Records supplied:
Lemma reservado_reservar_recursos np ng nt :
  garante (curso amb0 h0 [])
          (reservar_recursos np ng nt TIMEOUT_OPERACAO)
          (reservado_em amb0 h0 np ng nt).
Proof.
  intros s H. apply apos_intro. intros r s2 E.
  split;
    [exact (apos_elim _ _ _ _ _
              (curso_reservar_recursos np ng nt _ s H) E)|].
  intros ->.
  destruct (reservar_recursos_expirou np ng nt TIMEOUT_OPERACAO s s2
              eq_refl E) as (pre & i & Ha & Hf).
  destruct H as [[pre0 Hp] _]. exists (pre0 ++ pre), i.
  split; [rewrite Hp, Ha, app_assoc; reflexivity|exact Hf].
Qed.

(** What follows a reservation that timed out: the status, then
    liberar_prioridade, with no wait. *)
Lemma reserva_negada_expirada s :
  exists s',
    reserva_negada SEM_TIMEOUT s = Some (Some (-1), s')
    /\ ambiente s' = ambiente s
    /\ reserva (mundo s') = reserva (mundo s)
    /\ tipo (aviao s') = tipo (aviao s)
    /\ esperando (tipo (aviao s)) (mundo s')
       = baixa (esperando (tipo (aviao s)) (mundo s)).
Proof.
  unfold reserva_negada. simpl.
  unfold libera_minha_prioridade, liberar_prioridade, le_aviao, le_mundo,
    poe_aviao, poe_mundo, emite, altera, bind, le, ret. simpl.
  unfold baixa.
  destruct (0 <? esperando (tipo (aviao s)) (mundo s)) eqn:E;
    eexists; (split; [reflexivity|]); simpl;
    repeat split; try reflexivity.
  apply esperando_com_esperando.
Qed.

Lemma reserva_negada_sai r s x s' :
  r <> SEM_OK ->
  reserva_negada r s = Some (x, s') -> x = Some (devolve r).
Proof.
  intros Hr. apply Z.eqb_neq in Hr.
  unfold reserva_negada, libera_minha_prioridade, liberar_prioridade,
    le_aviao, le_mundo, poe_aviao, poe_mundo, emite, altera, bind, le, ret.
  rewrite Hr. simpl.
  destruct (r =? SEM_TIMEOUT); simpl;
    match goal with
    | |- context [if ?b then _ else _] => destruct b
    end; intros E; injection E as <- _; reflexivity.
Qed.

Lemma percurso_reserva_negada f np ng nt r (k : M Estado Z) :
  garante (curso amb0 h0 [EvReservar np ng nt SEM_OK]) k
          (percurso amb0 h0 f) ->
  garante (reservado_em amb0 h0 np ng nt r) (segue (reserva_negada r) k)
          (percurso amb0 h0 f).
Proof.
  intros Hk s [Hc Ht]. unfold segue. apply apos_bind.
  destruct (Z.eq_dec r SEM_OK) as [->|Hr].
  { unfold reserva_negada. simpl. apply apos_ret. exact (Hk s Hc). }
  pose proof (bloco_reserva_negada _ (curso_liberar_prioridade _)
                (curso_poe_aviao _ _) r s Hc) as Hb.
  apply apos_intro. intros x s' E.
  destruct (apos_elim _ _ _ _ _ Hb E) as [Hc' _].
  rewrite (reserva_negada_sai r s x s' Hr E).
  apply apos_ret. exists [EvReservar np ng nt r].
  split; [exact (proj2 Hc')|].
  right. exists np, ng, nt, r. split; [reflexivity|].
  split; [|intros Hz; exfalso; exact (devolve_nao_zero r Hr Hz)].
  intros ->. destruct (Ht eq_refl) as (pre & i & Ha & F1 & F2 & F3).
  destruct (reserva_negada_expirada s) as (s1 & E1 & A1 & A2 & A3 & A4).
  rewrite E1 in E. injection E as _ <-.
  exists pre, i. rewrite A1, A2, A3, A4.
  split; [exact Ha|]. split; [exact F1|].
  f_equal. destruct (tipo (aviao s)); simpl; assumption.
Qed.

Action item: Only the lines above from the one with "reserva (mundo s)" up to and including the one with "r <> SEM_OK ->" should be repeated, exactly as written.

Output of the task:
    /\ reserva (mundo s') = reserva (mundo s)
    /\ tipo (aviao s') = tipo (aviao s)
    /\ esperando (tipo (aviao s)) (mundo s')
       = baixa (esperando (tipo (aviao s)) (mundo s)).
Proof.
  unfold reserva_negada. simpl.
  unfold libera_minha_prioridade, liberar_prioridade, le_aviao, le_mundo,
    poe_aviao, poe_mundo, emite, altera, bind, le, ret. simpl.
  unfold baixa.
  destruct (0 <? esperando (tipo (aviao s)) (mundo s)) eqn:E;
    eexists; (split; [reflexivity|]); simpl;
    repeat split; try reflexivity.
  apply esperando_com_esperando.
Qed.

Lemma reserva_negada_sai r s x s' :
  r <> SEM_OK ->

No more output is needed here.